-- EXERCISE MATERIAL follows --

#[local] Arguments put : simpl never.
#[local] Arguments same_talker : simpl never.
#[local] Arguments talker_of : simpl never.
#[local] Arguments stream_of : simpl never.
#[local] Arguments found : simpl never.
#[local] Arguments bind_refused : simpl never.
#[local] Arguments find_inflight : simpl never.

Lemma find_put i s c q : find_inflight (put i s c) q = find_inflight c q.
Proof. done. Qed.

Ltac out_tac :=
  rewrite ?app_assoc;
  first [ reflexivity
        | match goal with |- ?x :: ?o = _ => exact (eq_refl ([x] ++ o)) end
        | match goal with |- ?o = _ => exact (eq_refl ([] ++ o)) end ].
Ltac sm_more :=
  repeat first
    [ sm_step1
    | match goal with
      | |- wp (rcv_unbind_rx_cmd _ (Some _)) _ _ => eapply rcv_unbind_spec; [eassumption|sm_side|]; intros ??
      | |- wp (rcv_get_rx_state _ (Some _)) _ _ => eapply rcv_get_spec; [eassumption|sm_side|]; intros ??
      | |- wp (acmp_milan_send_probe_tx_command _) _ _ => eapply send_probe_spec; [eassumption|sm_side|sm_side|intros ???|intros ??]
      | |- wp (match talker_state ?x with _ => _ end) _ _ =>
          let t := eval cbn in (talker_state x) in change (talker_state x) with t;
          match goal with H : t = _ |- _ => rewrite H end
      | |- wp (deref _ (Some _)) _ _ => apply wp_ret
      | |- wp (if decide _ then _ else _) _ _ =>
          let D := fresh in destruct (decide _) as [D|D]; [try discriminate D|try (exfalso; apply D; reflexivity)]; clear D
      | |- wp (if match find_inflight ?c ?q with _ => _ end <? 0 then _ else _) _ _ =>
          destruct (find_inflight c q) eqn:?; [change (0 <? 0) with false|change (-1 <? 0) with true]
      | |- wp (if negb (?x =? ACMP_STAT_SUCCESS) then _ else _) _ _ => destruct (x =? ACMP_STAT_SUCCESS) eqn:?; cbn [negb]
      | |- wp (sink_probe_again _) _ _ => unfold sink_probe_again
      | |- wp (let '(_, _) := _ in _) _ _ => cbn match
      | |- wp (if _ then _ else _) _ _ => progress cbn match
      | |- wp (when _ _) _ _ => apply wp_when; cbn match
      end ].

Ltac sm_start :=
  match goal with
  | E : state ?s = _, Hpre : sm_pre ?i ?ev ?pdu ?rsp ?s ?c |- _ =>
      destruct Hpre as [Hr Hi Hp Hio [T1 T2 T3 T4] Hs Ha Hg];
      rewrite E in T1, T2, T3, Hs, Ha; cbn in Hs
  end.
Ltac sm_done L :=
  match goal with
  | H : at_world (put _ _ _) _ ?w |- sm_post _ _ _ _ _ _ _ _ ?w =>
      eapply (sm_post_intro L); [exact H|out_tac|first [by left|right; split; [reflexivity|eexists; reflexivity]]| | | |]
  end.
Ltac sm_eval :=
  cbn; rewrite ?find_put; repeat match goal with
    | H : (_ =? ACMP_STAT_SUCCESS) = _ |- _ => rewrite H; cbn
    | H : state ?s = _ |- _ => rewrite H; cbn
    | H : bind_refused _ _ _ = _ |- _ => rewrite H; cbn
    | H : same_talker _ _ = _ |- _ => rewrite H; cbn
    | H : find_inflight _ _ = _ |- _ => rewrite H; cbn
    | H : found _ = _ |- _ => rewrite H; cbn
    end.
(** The abstraction of the new sink, field by field. *)
Ltac sm_abs Hs :=
  sm_eval; unfold again, to_state, abs; sm_eval; f_equal;
  first [ reflexivity | assumption
        | symmetry; assumption
        | match goal with H : _ ≠ _ → _ → found _ = false |- _ => apply H; [done|auto] end
        | etransitivity; [|apply Hs; reflexivity]; reflexivity
        | symmetry; etransitivity; [|apply Hs; reflexivity]; reflexivity
        | symmetry; match goal with H : same_talker _ _ = true |- _ => apply (same_talker_eq _ _ H) end ].
Ltac sm_field Hs T1 T2 T3 T4 :=
  match goal with
  | |- inflight_ok _ => sm_side
  | |- same_rest _ _ => auto using same_rest_refl, same_rest_cancel, same_rest_start
  | |- abs _ = _ => sm_abs Hs
  | |- timers_ok _ => split; cbn; rewrite ?notify_timer_created, ?notify_created_if, ?notify_timer_created, ?T1, ?T2, ?T3; done
  | |- adp_discovery_timer _ = _ => unfold found; cbn; by destruct (talker_state _)
  | |- srp_state _ = _ => by sm_eval
  | |- srp_stream_status _ = _ => by sm_eval
  end.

-- EXERCISE MATERIAL concluded --

Output, from the data above, the lines from the line with "#[local] Arguments bind_refused" to the line with "rcv_get_spec; [eassumption|sm_side|]; intros ??" exactly as they stand, both ends included and nothing else.

- _ANSWER TO THIS EXERCISE_:
#[local] Arguments bind_refused : simpl never.
#[local] Arguments find_inflight : simpl never.

Lemma find_put i s c q : find_inflight (put i s c) q = find_inflight c q.
Proof. done. Qed.

Ltac out_tac :=
  rewrite ?app_assoc;
  first [ reflexivity
        | match goal with |- ?x :: ?o = _ => exact (eq_refl ([x] ++ o)) end
        | match goal with |- ?o = _ => exact (eq_refl ([] ++ o)) end ].
Ltac sm_more :=
  repeat first
    [ sm_step1
    | match goal with
      | |- wp (rcv_unbind_rx_cmd _ (Some _)) _ _ => eapply rcv_unbind_spec; [eassumption|sm_side|]; intros ??
      | |- wp (rcv_get_rx_state _ (Some _)) _ _ => eapply rcv_get_spec; [eassumption|sm_side|]; intros ??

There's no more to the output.